Increased ability for selection of zidovudine resistance in a distinct class of wild-type HIV-1 from drug-naive persons.

Transmission of HIV-1 with reduced susceptibility to antiretroviral drugs raises public health concerns. Through surveillance of drug-resistant HIV-1 in 603 treatment-naive, recently diagnosed HIV-1-infected persons, we identified a distinct group of viruses that have mutations at codon 215 of the reverse transcriptase (RT) gene that are different from either the wild-type (WT) T or the zidovudine (AZT)-selected T215Y/F. These mutations included 215D/C/S and were found in 20 patients (3.3%). The 215D, 215C, and 215S mutations differ from 215Y by a 1-nt change compared with 2 nt for the WT T215 and likely represent revertants of 215Y. These viruses all were found to have WT susceptibility to AZT, and all replicated efficiently as WT HIV-1(T215). However, differences in fitness among HIV-1(215D), HIV-1(215C), and HIV-1(215S) were seen when RT backgrounds were changed, demonstrating a role of the RT background in the selection of these revertants.
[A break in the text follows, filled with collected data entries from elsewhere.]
(* ===== verification/Server.v ===== *)
(** * The server (pkg/server/server.go, pkg/tools/register.go, cmd/tentacular-mcp/main.go)

    The HTTP handler around the MCP endpoint, the tools registered with it, and the
    settings the command reads from its environment.  What the MCP library makes
    of a request to its endpoint, and what [ServeMux] answers where no pattern
    matches (a 404, or a redirect to the cleaned path), are arguments. *)

From S2P Require Import Prelude GoStrings Guard Mode Annotations ExoConfig Auth Evaluator.
From S2P Require Import Effects K8sOps Unstructured Json GoUrl Quantity Proxy Contract Controller Scheduler AuthzHelpers EnclaveTools.
From S2P Require Import Deploy WfApply Run WfHealth Workflow Discover AuditTools Profile Health ClusterOps.
#[local] Set Warnings "-clear-no-such-hyp".
#[local] Open Scope string_scope.

(** ** URLs, beyond the scheme and the host *)

(** The parts of a URL that [main] refuses and that [String] prints, read off its
    text the way [url.Parse] does, for a text it accepts. *)
Definition after_scheme (rawURL : string) : string * string :=
  let u := (Cut rawURL "#").1 in
  match getScheme u with
  | SchemeIs scheme rest => (str_map lower_char scheme, rest)
  | _ => ("", u)
  end.
Definition url_RawQuery (rawURL : string) : string := (Cut (after_scheme rawURL).2 "?").2.
Definition url_Fragment (rawURL : string) : string := (Cut rawURL "#").2.
Definition url_ForceQuery (rawURL : string) : bool :=
  has_byte (after_scheme rawURL).2 "?" && String.eqb (url_RawQuery rawURL) "".
(** What stands between the scheme and the query. *)
Definition hier_part (rawURL : string) : string := (Cut (after_scheme rawURL).2 "?").1.
Definition url_Opaque (rawURL : string) : string :=
  if HasPrefix (hier_part rawURL) "/" || String.eqb (after_scheme rawURL).1 "" then "" else hier_part rawURL.
Definition has_authority (rawURL : string) : bool :=
  (negb (String.eqb (after_scheme rawURL).1 "") || negb (HasPrefix (hier_part rawURL) "///")) && HasPrefix (hier_part rawURL) "//".
Definition url_OmitHost (rawURL : string) : bool :=
  negb (has_authority rawURL) && negb (String.eqb (after_scheme rawURL).1 "") && HasPrefix (hier_part rawURL) "/".
(** C4: The protected namespaces are out of reach: whatever the environment a server
    is started from, whatever it has been asked before and whoever asks now, no call
    of a tool changes anything in a system namespace - a control-plane namespace or
    one of the platform's own - nor such a namespace itself, apart from creating or
    updating the one ConfigMap, of the configured name, in which the NATS registrar
    keeps the subjects of the workflows.  Gets are assumed to be answered with the
    object they name. *)
Theorem system_namespaces_spared `{!CronLaws C} getenv ReadFile client cn :
  returns (fun out => forall run, out = Ok run ->
    forall s deployer c, serving (run_server run) s -> only (spares_system (LoadFromEnv getenv)) (invoke s deployer c))
    (start getenv ReadFile client cn).
Proof.
  intros h. eapply holds_mono; [done| |apply start_server]. intros h' out Hout run Hrun s d c Hs.
  destruct (Hout run Hrun) as (Hsched & _ & ctl & Hctl & Hb).
  destruct (serving_invariant _ _ (ex_intro _ New (conj Hsched no_stray_New)) Hs) as (t & -> & _).
  by eapply invoke_spared, built_spares.
Qed.

(** C8: The schedules stay in order: in every state a started server reaches, through
    the scan at startup and any calls, every job its scheduler runs is that of a
    workflow in its table, on the schedule the table shows. *)
Theorem schedules_in_order `{!CronLaws C} getenv ReadFile client cn :
  returns (fun out => forall run, out = Ok run ->
    forall s, serving (run_server run) s -> exists t, srv_scheduler s = Some t /\ no_stray t)
    (start getenv ReadFile client cn).
Proof.
  intros h. eapply holds_mono; [done| |apply start_server]. intros h' out Hout run Hrun s Hs.
  destruct (Hout run Hrun) as (Hsched & _).
  destruct (serving_invariant _ _ (ex_intro _ New (conj Hsched no_stray_New)) Hs) as (t & -> & Ht).
  by exists t.
Qed.

(** C9: A server with neither OIDC nor the switch that turns authorization off changes
    nothing for anybody: the endpoint gets every request as it came, without an
    identity, and without one no tool writes. *)
Theorem bearer_only_powerless `{!CronLaws C} getenv ReadFile client cn :
  AuthEnabled (LoadFromEnv getenv) = false -> getenv "TENTACULAR_AUTHZ_ENABLED" <> "false" ->
  returns (fun out => forall run, out = Ok run ->
    (forall mcp fallback r, rq_Path r = "/mcp" ->
       rs_status (Handler (run_token run) (run_oidc run) (run_meta run) mcp fallback r) = 401%Z \/
       Handler (run_token run) (run_oidc run) (run_meta run) mcp fallback r = mcp r) /\
    forall s c, serving (run_server run) s -> reads (invoke s None c))
    (start getenv ReadFile client cn).
Proof.
  intros Hauth Hz h. eapply holds_mono; [done| |apply holds_and; [apply start_server|apply start_settings]].
  intros h' out [Hout Hset] run Hrun. destruct (Hout run Hrun) as (Hsched & Hev & _).
  destruct (Hset run Hrun) as (_ & _ & _ & Ho & _). rewrite Hauth in Ho. apply bool_decide_eq_false in Ho.
  split.
  - intros mcp fallback r Hp. destruct (run_oidc run) eqn:Hv; [by destruct Ho|].
    destruct (DualAuthMiddleware_cases (run_token run) None (meta_url (run_meta run)) (mux mcp fallback (run_meta run)) r)
      as [[msg H]|(r' & Ha & H)]; [left; unfold Handler; by rewrite H|right]. unfold Handler. rewrite H.
    destruct Ha as [Hb| |? ? ? ?|? ?]; [by rewrite Hp in Hb| |done|done]. unfold mux. by rewrite Hp.
  - intros s c Hs.
    destruct (serving_invariant _ _ (ex_intro _ New (conj Hsched no_stray_New)) Hs) as (t & -> & _).
    eapply unidentified_reads; [exact Hev|]. unfold main_evaluator.
    by rewrite (proj2 (String.eqb_neq _ _) Hz).
Qed.
End properties.

(** ** Witnesses *)

Abbreviation toy_reaches := (serving (U := ascii_tables) (L := path_lib) (Y := toy_yaml []) (DY := no_documents) (UL := no_brackets)
  (C := toy_cron) (Q := milli_quantities)) (only parsing).

Lemma toy_start_runs : exists run, toy_start = Ret (Ok run).
Proof. eexists. vm_compute. reflexivity. Qed.

Lemma system_namespaces_spared_witness :
  exists run, toy_start = Ret (Ok run) /\
    only (spares_system (LoadFromEnv (U := ascii_tables) toy_env)) (toy_invoke (run_server run) (Some BearerDeployer) (EnclaveDeprovision "team")).
Proof.
  destruct toy_start_runs as [run E]. exists run. split; [exact E|].
  pose proof (system_namespaces_spared (U := ascii_tables) (L := path_lib) (Y := toy_yaml []) (DY := no_documents) (UL := no_brackets)
    (C := toy_cron) (Q := milli_quantities) (M := toy_minio) (O := toy_oidc) (CronLaws0 := toy_laws)
    toy_env toy_files (Ok ()) toy_connections []) as H.
  match type of H with holds ?R ?Q [] _ => change (holds R Q [] toy_start) in H end.
  rewrite E in H. apply (H run eq_refl). constructor.
Defined.

Lemma schedules_in_order_witness :
  exists run, toy_start = Ret (Ok run) /\ exists t, srv_scheduler (run_server run) = Some t /\ no_stray (C := toy_cron) t.
Proof.
  destruct toy_start_runs as [run E]. exists run. split; [exact E|].
  pose proof (schedules_in_order (U := ascii_tables) (L := path_lib) (Y := toy_yaml []) (DY := no_documents) (UL := no_brackets)
    (C := toy_cron) (Q := milli_quantities) (M := toy_minio) (O := toy_oidc) (CronLaws0 := toy_laws)
    toy_env toy_files (Ok ()) toy_connections []) as H.
  match type of H with holds ?R ?Q [] _ => change (holds R Q [] toy_start) in H end.
  rewrite E in H. apply (H run eq_refl). constructor.
Defined.

Lemma bearer_only_powerless_witness :
  AuthEnabled (LoadFromEnv (U := ascii_tables) toy_env) = false /\ toy_env "TENTACULAR_AUTHZ_ENABLED" <> "false" /\
  exists run, toy_start = Ret (Ok run) /\
    only (every (fun r => is_write r = false)) (toy_invoke (run_server run) None (EnclaveDeprovision "team")).
Proof.
  split; [reflexivity|]. split; [discriminate|].
  destruct toy_start_runs as [run E]. exists run. split; [exact E|].
  pose proof (bearer_only_powerless (U := ascii_tables) (L := path_lib) (Y := toy_yaml []) (DY := no_documents) (UL := no_brackets)
    (C := toy_cron) (Q := milli_quantities) (M := toy_minio) (O := toy_oidc) (CronLaws0 := toy_laws)
    toy_env toy_files (Ok ()) toy_connections eq_refl ltac:(discriminate) []) as H.
  match type of H with holds ?R ?Q [] _ => change (holds R Q [] toy_start) in H end.
  rewrite E in H. apply (H run eq_refl). constructor.
Defined.

(** A call that does change something. *)
Example provision_writes :
  let after := (exec (toy_invoke toy_server (Some BearerDeployer) (EnclaveProvision provision_example)) empty_cluster).2 in
  match cl_objects after !! ("namespaces", "", "team") with
  | Some ns => ann_get (o_annotations ns) AnnotationEnclaveOwner = "ada@x.org"
  | None => False
  end.
Proof. by vm_compute. Qed.
(** * LandRegistry: a shallow embedding of the property ledger contract
      (blockchain/contracts/LandRegistry.sol) and of the response
      interceptor of the frontend API client
      (frontend/src/services/apiService.ts).

    Every external function of the contract is a computation in a small
    reader/state/error monad over the contract storage: it reads
    [msg.sender] and [block.timestamp], threads the storage, collects the
    events and may revert.  A [Revert] carries no storage: the EVM
    discards all writes of a reverted call.  A history is a list of
    transactions, each one call from outside with the calls nested in it.

    The OpenZeppelin 4.9 base contracts the registry inherits from
    (ERC721, ERC721URIStorage, AccessControl, Pausable, Counters) are
    embedded as far as the registry's behaviour depends on them, and so
    are the external functions it inherits unchanged ([transferFrom],
    [safeTransferFrom], [approve], [setApprovalForAll], [grantRole],
    [revokeRole], [renounceRole]): they are part of the deployed
    contract, and the states it reaches depend on them.  The token name
    and symbol, never read by the registry, are left out.

    The recipient hook [onERC721Received], reached from [_safeMint] and
    [safeTransferFrom], is a call out of the contract to code the registry
    does not control.  No function of the registry is [nonReentrant]
    (ReentrancyGuard is inherited and never applied), so that code may
    call every external function of the registry before it answers.  A
    recipient is therefore modelled by the calls it makes into the
    registry, each with the recipient of its own, and by its answer. *)

From Stdlib Require Import ZArith Lia Bool.
From stdpp Require Import gmap strings list pretty.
In vitro selection with AZT showed that HIV-1(215D) and HIV-1(215C) acquired 215Y more rapidly than did WT HIV-1(T215), likely reflecting the need for only 1-nt change to evolve to 215Y. Our study demonstrates that HIV-1 with unusual mutations at codon 215 replicate efficiently, have WT susceptibility, and are commonly found in treatment-naive persons. The increased ability for selecting resistance mutations defines this class of WT HIV-1 and highlights the higher potential of these viruses to compromise the efficacy of antiretroviral therapy.